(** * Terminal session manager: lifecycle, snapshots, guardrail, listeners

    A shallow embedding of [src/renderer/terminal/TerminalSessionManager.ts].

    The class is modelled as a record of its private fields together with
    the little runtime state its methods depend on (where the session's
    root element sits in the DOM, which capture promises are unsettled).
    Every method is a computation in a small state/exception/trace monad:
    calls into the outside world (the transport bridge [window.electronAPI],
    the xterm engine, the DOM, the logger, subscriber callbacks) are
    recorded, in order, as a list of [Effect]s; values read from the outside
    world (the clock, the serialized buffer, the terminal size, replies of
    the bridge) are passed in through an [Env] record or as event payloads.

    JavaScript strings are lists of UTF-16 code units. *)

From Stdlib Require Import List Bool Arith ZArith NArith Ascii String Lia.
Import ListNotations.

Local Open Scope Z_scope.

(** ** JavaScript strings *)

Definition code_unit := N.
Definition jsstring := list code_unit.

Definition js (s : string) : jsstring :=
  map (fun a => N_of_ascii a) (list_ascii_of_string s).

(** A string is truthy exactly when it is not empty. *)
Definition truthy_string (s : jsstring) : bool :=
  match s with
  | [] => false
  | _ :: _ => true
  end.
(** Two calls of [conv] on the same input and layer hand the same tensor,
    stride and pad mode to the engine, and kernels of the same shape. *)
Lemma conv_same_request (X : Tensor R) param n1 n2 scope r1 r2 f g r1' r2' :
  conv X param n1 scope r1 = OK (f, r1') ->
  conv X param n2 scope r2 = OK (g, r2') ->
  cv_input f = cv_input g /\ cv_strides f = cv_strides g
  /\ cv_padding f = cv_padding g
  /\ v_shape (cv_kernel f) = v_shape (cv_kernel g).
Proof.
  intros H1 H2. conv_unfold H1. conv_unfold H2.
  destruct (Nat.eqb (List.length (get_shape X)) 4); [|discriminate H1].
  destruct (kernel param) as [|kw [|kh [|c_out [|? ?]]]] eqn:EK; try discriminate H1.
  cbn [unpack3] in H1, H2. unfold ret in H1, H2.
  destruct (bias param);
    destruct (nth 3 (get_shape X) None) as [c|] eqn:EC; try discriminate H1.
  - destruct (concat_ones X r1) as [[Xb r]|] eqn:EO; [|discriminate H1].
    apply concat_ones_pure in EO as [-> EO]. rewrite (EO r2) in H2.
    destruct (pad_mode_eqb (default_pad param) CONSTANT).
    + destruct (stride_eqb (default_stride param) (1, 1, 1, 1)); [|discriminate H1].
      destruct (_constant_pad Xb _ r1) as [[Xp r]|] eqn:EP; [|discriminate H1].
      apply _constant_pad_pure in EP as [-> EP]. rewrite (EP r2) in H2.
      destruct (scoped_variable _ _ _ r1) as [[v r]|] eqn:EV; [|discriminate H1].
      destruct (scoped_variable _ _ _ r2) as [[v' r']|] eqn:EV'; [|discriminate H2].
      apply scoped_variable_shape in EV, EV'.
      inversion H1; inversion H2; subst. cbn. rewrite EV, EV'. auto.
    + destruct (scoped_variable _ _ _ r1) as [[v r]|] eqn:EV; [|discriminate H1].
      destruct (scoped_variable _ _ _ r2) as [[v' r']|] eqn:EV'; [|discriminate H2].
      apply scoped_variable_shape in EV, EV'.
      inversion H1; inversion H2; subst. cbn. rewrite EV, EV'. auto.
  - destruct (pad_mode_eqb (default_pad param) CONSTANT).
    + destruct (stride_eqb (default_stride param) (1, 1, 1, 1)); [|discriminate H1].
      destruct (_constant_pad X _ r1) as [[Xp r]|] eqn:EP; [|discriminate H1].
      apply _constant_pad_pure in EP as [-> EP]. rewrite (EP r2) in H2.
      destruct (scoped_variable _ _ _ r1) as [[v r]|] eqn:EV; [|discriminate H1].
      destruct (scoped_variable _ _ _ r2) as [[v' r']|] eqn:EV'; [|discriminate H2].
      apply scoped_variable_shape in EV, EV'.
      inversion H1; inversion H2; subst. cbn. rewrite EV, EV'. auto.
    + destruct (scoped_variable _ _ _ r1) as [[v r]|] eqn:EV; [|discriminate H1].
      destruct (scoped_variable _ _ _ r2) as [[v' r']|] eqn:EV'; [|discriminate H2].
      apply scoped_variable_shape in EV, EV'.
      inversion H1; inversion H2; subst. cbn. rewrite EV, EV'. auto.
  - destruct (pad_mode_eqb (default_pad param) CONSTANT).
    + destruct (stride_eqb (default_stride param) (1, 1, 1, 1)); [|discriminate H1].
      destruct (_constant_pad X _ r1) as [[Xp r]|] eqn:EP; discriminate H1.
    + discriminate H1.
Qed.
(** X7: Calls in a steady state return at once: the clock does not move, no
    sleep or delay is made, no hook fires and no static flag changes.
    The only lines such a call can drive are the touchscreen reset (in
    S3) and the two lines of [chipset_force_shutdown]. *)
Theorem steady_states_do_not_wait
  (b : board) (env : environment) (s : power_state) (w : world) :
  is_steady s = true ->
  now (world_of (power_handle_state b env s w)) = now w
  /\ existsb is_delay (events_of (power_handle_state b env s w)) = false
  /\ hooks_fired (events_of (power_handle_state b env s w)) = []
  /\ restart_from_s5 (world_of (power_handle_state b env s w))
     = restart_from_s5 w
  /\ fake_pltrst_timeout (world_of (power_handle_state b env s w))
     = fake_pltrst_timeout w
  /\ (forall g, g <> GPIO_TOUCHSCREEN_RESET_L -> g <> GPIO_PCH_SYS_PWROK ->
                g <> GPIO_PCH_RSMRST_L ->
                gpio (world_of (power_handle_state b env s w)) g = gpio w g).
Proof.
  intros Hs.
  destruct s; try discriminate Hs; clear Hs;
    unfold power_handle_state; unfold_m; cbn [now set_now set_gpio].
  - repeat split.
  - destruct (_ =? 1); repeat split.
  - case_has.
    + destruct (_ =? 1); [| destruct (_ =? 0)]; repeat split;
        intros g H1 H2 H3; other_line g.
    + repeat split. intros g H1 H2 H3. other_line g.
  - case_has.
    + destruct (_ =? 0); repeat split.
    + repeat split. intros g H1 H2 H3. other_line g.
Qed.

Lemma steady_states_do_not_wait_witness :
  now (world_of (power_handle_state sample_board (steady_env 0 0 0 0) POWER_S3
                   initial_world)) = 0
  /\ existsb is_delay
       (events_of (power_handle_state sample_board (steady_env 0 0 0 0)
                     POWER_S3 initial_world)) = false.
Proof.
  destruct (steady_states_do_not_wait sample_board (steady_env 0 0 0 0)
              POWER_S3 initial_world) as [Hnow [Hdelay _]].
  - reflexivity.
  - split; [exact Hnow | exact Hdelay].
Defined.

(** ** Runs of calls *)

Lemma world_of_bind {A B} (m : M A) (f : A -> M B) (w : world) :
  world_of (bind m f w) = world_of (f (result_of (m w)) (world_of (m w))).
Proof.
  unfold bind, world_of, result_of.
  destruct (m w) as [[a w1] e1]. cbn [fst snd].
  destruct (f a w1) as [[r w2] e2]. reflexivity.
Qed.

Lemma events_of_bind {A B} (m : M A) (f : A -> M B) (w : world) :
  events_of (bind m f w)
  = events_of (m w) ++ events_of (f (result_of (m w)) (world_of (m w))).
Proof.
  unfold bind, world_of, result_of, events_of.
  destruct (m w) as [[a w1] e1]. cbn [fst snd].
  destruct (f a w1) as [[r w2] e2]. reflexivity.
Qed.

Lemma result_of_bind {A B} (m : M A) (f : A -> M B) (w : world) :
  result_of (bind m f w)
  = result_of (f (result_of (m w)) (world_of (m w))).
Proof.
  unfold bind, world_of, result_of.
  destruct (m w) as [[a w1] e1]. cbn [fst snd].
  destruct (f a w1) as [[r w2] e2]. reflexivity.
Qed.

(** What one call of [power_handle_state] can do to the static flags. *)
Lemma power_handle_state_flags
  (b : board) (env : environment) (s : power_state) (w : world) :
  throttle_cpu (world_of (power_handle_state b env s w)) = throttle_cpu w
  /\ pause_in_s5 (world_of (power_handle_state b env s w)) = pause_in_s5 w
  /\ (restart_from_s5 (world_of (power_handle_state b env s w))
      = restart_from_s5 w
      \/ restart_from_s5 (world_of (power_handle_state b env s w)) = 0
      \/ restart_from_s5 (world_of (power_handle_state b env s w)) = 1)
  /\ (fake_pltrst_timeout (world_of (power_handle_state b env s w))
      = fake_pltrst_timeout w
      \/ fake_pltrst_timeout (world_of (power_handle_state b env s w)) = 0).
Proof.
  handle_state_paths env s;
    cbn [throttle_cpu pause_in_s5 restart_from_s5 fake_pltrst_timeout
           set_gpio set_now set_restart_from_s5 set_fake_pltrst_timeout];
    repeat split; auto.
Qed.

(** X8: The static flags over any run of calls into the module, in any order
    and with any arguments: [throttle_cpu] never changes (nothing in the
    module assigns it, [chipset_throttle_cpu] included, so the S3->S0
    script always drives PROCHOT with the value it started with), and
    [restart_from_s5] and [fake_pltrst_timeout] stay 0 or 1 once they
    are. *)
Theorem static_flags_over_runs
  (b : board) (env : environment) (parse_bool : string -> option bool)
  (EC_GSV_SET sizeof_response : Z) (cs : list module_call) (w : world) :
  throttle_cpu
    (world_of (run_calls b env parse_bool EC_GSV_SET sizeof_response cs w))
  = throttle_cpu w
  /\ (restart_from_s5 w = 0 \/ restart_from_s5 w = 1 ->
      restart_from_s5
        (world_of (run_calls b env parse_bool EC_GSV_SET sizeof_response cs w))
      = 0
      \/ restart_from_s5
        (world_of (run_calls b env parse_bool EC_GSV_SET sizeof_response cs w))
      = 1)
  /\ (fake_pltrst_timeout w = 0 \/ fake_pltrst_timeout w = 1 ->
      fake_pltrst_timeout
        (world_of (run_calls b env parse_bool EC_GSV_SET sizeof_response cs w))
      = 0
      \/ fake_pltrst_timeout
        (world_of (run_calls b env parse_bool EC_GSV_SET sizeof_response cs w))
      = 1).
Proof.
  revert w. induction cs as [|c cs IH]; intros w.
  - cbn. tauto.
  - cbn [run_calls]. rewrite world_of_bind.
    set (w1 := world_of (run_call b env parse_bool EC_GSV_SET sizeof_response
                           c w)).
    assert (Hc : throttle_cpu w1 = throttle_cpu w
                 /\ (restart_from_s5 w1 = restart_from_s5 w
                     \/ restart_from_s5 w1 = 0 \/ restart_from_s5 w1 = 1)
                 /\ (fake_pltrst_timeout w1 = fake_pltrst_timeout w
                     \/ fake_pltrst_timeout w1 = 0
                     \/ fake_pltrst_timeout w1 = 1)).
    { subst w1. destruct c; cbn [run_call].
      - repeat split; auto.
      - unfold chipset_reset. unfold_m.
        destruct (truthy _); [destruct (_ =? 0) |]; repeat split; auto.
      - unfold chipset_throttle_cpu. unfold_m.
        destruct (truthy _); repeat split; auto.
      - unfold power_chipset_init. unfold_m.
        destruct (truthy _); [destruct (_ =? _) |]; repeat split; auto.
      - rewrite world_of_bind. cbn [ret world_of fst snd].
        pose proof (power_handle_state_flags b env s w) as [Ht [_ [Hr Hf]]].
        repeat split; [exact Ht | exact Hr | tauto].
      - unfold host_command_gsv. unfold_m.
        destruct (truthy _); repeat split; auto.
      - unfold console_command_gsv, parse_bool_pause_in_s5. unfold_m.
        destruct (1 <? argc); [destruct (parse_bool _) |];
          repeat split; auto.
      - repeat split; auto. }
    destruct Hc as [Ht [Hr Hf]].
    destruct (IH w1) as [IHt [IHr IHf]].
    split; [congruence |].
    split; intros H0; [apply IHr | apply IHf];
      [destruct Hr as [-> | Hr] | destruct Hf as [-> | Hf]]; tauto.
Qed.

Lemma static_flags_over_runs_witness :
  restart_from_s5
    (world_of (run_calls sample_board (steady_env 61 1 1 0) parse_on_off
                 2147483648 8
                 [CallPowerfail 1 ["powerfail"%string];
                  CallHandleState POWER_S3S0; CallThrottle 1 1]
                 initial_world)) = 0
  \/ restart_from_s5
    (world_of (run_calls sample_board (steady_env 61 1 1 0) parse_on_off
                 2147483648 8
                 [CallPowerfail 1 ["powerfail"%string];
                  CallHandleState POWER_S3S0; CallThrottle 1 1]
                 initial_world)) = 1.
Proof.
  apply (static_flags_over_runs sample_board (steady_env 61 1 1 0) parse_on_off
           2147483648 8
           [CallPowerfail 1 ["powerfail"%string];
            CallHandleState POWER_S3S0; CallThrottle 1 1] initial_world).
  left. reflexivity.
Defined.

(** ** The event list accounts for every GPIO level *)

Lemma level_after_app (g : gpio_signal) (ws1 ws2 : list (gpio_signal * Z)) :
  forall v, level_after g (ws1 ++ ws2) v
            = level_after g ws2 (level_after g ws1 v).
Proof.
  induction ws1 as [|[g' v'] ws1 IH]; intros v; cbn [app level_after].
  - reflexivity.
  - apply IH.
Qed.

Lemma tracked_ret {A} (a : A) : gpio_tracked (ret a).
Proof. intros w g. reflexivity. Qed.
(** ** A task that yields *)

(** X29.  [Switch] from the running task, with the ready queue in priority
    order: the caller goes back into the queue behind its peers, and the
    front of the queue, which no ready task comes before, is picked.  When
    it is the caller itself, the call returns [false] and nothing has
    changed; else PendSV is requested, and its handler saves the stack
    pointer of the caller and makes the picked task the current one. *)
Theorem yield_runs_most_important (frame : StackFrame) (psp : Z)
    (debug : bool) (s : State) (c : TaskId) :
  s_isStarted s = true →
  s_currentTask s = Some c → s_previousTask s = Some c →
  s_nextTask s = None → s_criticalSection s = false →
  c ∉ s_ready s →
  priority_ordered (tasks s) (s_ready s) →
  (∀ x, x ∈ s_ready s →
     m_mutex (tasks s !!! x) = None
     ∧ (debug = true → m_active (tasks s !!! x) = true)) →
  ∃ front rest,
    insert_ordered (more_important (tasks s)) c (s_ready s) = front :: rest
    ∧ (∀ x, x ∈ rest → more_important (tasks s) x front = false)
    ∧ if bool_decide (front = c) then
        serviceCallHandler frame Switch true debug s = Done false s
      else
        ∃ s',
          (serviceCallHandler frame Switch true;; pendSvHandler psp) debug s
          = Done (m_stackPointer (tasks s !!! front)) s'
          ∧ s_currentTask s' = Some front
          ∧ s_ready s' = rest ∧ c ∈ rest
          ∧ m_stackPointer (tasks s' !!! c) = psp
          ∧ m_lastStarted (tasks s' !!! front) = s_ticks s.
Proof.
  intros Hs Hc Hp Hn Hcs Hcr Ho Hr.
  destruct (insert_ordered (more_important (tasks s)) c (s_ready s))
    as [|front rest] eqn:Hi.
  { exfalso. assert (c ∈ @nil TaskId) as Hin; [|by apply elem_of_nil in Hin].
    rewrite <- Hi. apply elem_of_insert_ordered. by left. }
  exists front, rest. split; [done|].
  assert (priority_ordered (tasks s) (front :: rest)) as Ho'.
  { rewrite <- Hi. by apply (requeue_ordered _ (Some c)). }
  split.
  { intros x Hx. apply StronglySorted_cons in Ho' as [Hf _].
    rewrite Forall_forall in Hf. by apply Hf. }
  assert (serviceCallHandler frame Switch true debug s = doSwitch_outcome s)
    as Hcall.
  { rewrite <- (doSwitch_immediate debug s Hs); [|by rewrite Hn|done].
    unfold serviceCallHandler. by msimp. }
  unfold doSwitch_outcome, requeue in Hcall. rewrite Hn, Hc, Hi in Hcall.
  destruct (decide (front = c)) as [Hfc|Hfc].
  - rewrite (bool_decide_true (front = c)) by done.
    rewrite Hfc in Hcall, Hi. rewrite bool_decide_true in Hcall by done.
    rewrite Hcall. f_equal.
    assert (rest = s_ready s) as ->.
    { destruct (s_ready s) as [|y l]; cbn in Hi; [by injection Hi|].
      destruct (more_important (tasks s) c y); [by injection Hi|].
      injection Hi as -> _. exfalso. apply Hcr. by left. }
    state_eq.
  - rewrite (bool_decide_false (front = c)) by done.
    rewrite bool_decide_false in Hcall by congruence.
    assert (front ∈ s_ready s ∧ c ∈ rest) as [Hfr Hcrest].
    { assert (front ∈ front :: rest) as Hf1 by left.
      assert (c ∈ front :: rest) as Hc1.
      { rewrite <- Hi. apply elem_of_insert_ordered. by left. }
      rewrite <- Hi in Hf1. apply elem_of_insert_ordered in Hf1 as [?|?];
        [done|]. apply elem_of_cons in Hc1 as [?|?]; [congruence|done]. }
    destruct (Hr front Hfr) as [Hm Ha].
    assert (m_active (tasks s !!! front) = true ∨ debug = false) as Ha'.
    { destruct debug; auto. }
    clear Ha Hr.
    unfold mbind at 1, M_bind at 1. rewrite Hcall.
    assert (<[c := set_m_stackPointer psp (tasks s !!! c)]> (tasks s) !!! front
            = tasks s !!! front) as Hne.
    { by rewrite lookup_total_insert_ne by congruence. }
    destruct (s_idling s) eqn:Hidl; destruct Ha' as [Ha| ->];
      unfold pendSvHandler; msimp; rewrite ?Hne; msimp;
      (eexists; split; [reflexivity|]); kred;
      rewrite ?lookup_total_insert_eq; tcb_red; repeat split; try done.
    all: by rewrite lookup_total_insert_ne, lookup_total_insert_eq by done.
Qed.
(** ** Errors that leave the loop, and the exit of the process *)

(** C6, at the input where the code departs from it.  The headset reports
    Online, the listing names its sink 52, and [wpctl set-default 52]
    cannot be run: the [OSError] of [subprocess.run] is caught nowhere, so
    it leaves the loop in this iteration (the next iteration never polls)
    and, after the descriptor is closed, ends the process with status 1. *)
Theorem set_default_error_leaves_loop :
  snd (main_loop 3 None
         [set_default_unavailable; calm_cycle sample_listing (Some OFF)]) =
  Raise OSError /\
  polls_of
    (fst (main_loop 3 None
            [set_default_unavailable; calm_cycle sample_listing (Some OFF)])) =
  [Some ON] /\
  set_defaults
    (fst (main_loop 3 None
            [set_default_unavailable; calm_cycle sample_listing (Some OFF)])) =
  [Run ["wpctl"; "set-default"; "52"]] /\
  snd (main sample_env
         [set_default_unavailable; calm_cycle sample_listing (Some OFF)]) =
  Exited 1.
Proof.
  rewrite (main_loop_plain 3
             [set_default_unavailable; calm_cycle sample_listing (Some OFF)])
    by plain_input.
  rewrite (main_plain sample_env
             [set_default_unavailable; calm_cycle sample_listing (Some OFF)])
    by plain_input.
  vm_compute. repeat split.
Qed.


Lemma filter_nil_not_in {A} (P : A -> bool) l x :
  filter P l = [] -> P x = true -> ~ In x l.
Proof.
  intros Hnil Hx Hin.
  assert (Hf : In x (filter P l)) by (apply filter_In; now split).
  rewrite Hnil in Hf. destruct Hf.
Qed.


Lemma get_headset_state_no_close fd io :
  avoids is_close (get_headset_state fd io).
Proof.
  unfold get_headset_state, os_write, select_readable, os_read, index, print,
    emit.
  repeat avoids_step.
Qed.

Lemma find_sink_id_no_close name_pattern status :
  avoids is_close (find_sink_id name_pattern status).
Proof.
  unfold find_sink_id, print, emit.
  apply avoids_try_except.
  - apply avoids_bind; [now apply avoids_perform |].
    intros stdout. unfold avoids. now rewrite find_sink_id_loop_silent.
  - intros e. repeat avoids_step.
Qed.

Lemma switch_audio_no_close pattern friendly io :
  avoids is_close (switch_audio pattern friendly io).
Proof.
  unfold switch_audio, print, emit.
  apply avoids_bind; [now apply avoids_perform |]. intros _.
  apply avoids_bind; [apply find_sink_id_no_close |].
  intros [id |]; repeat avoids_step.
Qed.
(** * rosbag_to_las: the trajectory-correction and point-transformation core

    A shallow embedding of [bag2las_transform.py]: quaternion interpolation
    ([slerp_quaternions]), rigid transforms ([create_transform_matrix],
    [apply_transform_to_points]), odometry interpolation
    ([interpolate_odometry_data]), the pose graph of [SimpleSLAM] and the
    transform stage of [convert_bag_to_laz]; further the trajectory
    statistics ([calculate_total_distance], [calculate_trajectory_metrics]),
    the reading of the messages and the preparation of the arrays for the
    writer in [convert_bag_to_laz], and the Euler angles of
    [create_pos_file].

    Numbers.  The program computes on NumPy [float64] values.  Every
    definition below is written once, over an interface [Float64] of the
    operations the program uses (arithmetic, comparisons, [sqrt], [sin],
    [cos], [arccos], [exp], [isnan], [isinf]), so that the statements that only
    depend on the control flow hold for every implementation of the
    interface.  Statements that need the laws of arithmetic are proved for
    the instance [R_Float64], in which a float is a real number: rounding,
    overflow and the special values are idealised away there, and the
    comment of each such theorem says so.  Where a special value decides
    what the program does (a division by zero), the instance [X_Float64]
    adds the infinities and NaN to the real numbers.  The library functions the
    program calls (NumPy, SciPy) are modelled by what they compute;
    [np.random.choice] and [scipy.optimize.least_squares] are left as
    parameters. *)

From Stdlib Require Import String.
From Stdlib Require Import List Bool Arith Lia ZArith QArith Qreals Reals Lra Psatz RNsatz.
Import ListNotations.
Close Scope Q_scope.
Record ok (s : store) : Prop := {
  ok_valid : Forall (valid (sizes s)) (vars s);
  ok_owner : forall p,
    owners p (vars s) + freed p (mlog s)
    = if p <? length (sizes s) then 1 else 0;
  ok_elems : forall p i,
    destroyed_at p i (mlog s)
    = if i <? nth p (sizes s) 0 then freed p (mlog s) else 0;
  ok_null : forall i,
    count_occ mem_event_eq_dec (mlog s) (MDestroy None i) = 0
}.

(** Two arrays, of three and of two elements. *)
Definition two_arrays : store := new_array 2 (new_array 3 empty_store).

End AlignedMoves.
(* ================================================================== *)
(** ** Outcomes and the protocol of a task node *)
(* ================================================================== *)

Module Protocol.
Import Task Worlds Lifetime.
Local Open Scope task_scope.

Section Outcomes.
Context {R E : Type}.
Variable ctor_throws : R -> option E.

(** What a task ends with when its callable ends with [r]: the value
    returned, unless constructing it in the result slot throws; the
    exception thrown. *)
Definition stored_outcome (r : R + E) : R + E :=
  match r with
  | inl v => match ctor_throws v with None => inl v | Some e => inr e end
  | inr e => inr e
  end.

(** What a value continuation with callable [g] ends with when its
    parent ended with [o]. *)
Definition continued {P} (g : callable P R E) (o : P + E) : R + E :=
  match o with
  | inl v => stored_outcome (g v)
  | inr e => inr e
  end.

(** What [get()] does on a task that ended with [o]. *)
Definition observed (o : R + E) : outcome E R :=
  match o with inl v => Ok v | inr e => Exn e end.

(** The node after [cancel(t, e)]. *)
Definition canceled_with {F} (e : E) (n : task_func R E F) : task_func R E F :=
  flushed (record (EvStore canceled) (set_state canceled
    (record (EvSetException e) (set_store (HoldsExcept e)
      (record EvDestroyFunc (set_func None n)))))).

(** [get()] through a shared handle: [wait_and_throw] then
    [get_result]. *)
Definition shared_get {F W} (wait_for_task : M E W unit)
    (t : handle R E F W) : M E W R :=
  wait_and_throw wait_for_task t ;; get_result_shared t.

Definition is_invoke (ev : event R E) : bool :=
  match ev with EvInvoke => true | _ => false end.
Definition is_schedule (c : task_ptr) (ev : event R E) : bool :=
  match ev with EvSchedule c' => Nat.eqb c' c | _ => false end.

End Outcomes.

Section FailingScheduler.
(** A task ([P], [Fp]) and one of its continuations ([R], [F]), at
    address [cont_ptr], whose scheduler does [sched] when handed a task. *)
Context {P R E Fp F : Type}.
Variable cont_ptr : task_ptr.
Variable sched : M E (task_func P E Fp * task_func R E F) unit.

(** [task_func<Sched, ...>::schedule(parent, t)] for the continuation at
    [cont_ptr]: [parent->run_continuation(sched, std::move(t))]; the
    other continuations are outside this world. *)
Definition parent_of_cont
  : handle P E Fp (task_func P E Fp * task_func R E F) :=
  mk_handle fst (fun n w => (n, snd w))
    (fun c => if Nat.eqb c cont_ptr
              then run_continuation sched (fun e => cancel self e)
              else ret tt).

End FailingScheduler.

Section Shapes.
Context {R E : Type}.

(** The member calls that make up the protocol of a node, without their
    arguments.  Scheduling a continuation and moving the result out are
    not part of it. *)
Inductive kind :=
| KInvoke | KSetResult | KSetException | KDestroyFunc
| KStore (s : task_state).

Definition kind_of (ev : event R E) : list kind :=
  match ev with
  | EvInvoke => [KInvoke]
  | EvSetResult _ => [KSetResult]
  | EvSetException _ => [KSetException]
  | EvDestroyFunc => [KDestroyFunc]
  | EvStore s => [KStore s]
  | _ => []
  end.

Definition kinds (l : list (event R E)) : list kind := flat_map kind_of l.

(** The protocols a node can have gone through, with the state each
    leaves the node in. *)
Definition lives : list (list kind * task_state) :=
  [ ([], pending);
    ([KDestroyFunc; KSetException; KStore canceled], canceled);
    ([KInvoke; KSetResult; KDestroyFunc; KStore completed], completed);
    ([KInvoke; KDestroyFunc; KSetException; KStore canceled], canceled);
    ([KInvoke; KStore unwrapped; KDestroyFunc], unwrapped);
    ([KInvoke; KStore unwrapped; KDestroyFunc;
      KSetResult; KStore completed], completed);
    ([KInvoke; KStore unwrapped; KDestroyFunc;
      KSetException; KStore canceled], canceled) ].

§ Your instructions
In the data above, repeat exactly each line from the first through the line that contains "f = cv_padding g", and give nothing else.

§ Solution for this problem
(** * Terminal session manager: lifecycle, snapshots, guardrail, listeners

    A shallow embedding of [src/renderer/terminal/TerminalSessionManager.ts].

    The class is modelled as a record of its private fields together with
    the little runtime state its methods depend on (where the session's
    root element sits in the DOM, which capture promises are unsettled).
    Every method is a computation in a small state/exception/trace monad:
    calls into the outside world (the transport bridge [window.electronAPI],
    the xterm engine, the DOM, the logger, subscriber callbacks) are
    recorded, in order, as a list of [Effect]s; values read from the outside
    world (the clock, the serialized buffer, the terminal size, replies of
    the bridge) are passed in through an [Env] record or as event payloads.

    JavaScript strings are lists of UTF-16 code units. *)

From Stdlib Require Import List Bool Arith ZArith NArith Ascii String Lia.
Import ListNotations.

Local Open Scope Z_scope.

(** ** JavaScript strings *)

Definition code_unit := N.
Definition jsstring := list code_unit.

Definition js (s : string) : jsstring :=
  map (fun a => N_of_ascii a) (list_ascii_of_string s).

(** A string is truthy exactly when it is not empty. *)
Definition truthy_string (s : jsstring) : bool :=
  match s with
  | [] => false
  | _ :: _ => true
  end.
(** Two calls of [conv] on the same input and layer hand the same tensor,
    stride and pad mode to the engine, and kernels of the same shape. *)
Lemma conv_same_request (X : Tensor R) param n1 n2 scope r1 r2 f g r1' r2' :
  conv X param n1 scope r1 = OK (f, r1') ->
  conv X param n2 scope r2 = OK (g, r2') ->
  cv_input f = cv_input g /\ cv_strides f = cv_strides g
  /\ cv_padding f = cv_padding g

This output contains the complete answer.